▶ _Dataset entries_
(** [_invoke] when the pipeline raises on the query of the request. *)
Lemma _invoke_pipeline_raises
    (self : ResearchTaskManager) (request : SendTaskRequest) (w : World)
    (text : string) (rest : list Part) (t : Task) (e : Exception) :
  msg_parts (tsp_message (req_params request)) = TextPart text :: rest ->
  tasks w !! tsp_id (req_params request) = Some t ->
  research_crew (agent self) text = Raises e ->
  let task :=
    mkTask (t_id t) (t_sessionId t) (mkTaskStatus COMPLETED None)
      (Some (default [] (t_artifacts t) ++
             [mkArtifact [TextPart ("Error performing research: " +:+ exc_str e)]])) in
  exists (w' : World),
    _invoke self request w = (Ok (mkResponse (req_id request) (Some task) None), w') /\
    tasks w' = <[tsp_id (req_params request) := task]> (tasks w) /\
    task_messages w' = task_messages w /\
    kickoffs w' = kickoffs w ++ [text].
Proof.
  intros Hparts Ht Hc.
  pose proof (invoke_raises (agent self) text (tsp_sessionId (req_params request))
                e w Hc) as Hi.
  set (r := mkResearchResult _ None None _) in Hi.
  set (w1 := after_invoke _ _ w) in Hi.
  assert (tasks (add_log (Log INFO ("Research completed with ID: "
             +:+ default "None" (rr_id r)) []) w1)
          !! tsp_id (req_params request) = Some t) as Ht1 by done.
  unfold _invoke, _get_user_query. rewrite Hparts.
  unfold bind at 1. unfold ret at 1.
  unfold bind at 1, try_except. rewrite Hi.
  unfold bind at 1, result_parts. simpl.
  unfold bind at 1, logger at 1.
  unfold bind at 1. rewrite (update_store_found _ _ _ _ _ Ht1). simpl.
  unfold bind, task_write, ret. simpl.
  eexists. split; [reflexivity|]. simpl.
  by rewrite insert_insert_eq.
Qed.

...

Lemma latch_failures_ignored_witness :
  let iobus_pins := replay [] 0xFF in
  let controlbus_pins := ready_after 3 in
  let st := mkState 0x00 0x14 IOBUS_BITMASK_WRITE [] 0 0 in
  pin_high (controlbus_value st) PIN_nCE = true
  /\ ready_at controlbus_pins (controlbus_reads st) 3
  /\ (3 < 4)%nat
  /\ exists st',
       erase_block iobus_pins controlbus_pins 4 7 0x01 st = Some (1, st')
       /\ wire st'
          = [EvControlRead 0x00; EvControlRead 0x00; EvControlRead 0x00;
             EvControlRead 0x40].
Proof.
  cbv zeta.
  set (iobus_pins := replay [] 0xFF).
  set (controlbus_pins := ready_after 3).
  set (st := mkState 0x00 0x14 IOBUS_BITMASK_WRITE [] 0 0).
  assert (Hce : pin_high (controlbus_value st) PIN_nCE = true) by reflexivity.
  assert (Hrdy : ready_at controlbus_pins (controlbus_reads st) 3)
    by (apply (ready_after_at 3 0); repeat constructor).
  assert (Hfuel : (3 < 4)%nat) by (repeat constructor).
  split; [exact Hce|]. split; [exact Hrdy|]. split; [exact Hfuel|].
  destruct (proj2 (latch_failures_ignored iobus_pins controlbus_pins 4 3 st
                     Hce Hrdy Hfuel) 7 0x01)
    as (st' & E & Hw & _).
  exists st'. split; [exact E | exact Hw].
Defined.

▶ _Try it_
The answer must be a single number: the count of lines above that contain "constructor".

▶ _Result of the exercise_
2